Le psychiatre est régulièrement en contact avec des vécus et des récits traumatiques. En effet, 43% à 81% des patients souffrants de troubles psychiatrique rapportent au moins un type de victimisation au cours de leur vie (Mueser KT, 2002). Ces mêmes patients souffrent davantage de Trouble de stress post-traumatique (TSPT) que la population générale, les taux de TSPT en cours allant de 28 à 43% (Creamer M, 2001). Lors de leur formation, multipliant les lieux de stages et les gardes dans le secteur public, les internes de psychiatrie semblent déjà exposés au phénomène de TV. Des symptômes proches du TSPT sont reconnus dans le TV avec une hyperréactivité émotionnelle, des évitements de situations ou pensées rappelant le traumatisme du patient, des reviviscences. Le TV impacte également les relations interpersonnelles et peut être source de conflits, d’isolement, de cynisme ou de méfiance. Une diminution de l’aptitude empathique peut générer des erreurs médicales, et induire des difficultés dans la relation au patient (Palm KM, 2004). D’authentiques troubles anxieux, épisodes dépressifs majeurs, troubles de l’usage de substance ou burnout peuvent compliquer le tableau (Sexton, 1999). Les troubles peuvent être source d’absentéisme, d’arrêt ou de réorientation professionnelle (Bober T, 2006). Ces conséquences lourdes justifient une reconnaissance précoce des répercussions du traumatisme vicariant et des mesures préventives adaptées.

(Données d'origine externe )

(** The text of a number below 2^31 is read back as that number; the value returned is 0. *)
Lemma dec_hex_roundtrip v output : 0 <= v < 2 ^ 31 -> 12 <= zlen output ->
  exists output', dec2hex v output = Some (0, output') /\ hex2dec output' = Some (HexNumber v).
Proof.
  intros Hv Ho. unfold dec2hex.
  destruct (dec2hex_digits 10 v [0]) as (ds & q & E & Hq & Hq1 & Hds & Hread); [done|cbn; lia|].
  change (replicate 11 0 ++ [0]) with (zeros 12) in E. change (Z.of_nat 10) with 10 in E. rewrite E, bind_Some.
  replace (Z.to_nat (Z.of_nat q - 1 + 1)) with (length (replicate q 0)) by (rewrite length_replicate; lia).
  rewrite drop_app_length, (c_str_app ds []) by (intros Hin; rewrite Forall_forall in Hds; by apply Hds in Hin as [? _]).
  rewrite (wr_bytes_app [] output), bind_Some by (rewrite ?length_app; cbn [length]; lia). cbn [app].
  destruct q as [|q]; [specialize (Hq1 ltac:(lia) ltac:(cbn; lia)); lia|]. cbn [replicate app c_str length].
  eexists. split; [done|]. rewrite <- app_assoc. cbn [app]. rewrite hex2dec_digits by done. rewrite Hread. cbn [hex2dec_loop].
  rewrite Z.eqb_refl, Z.mod_small by lia. done.
Qed.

CONTEXTE ET JUSTIFICATION DE LA QUESTION
Malgré une reconnaissance de plus en plus affirmée, notamment grâce aux médias, de la souffrance des internes en médecine, il n’existe pas à ce jour d’étude sur le traumatisme vicariant dans cette population. Nous souhaitons évaluer la prévalence et les répercussions du traumatisme vicariant chez les internes de psychiatrie.
D’après les données de la littérature, les facteurs de risque personnels connus du TV sont les suivants : jeune âge, isolement social, perte dans les douze derniers mois, histoire traumatique, trouble psychologique préexistant (Sodeke-Gregson, 2013). Les facteurs de risque professionnels sont le manque ou l’absence de supervision, le nombre élevé de victimes de psychotraumatismes dans la patientèle, le manque d’expérience, le manque de soutien entre les pairs, une mauvaise orientation ou un entraînement insuffisant, une mauvaise organisation du poste. Compte-tenu de ces données, nous faisons l’hypothèse d’un score de TV majoré chez les internes de psychiatrie moins expérimentés, ayant déjà été confrontés à des traumatismes durant leur cursus, et ayant déjà présenté des troubles post- traumatiques. L’absence de moyen de prévention (supervision, réseau d’entraide ou technique de gestion du stress) devrait également être un facteur prédictif d’un score élevé de TV.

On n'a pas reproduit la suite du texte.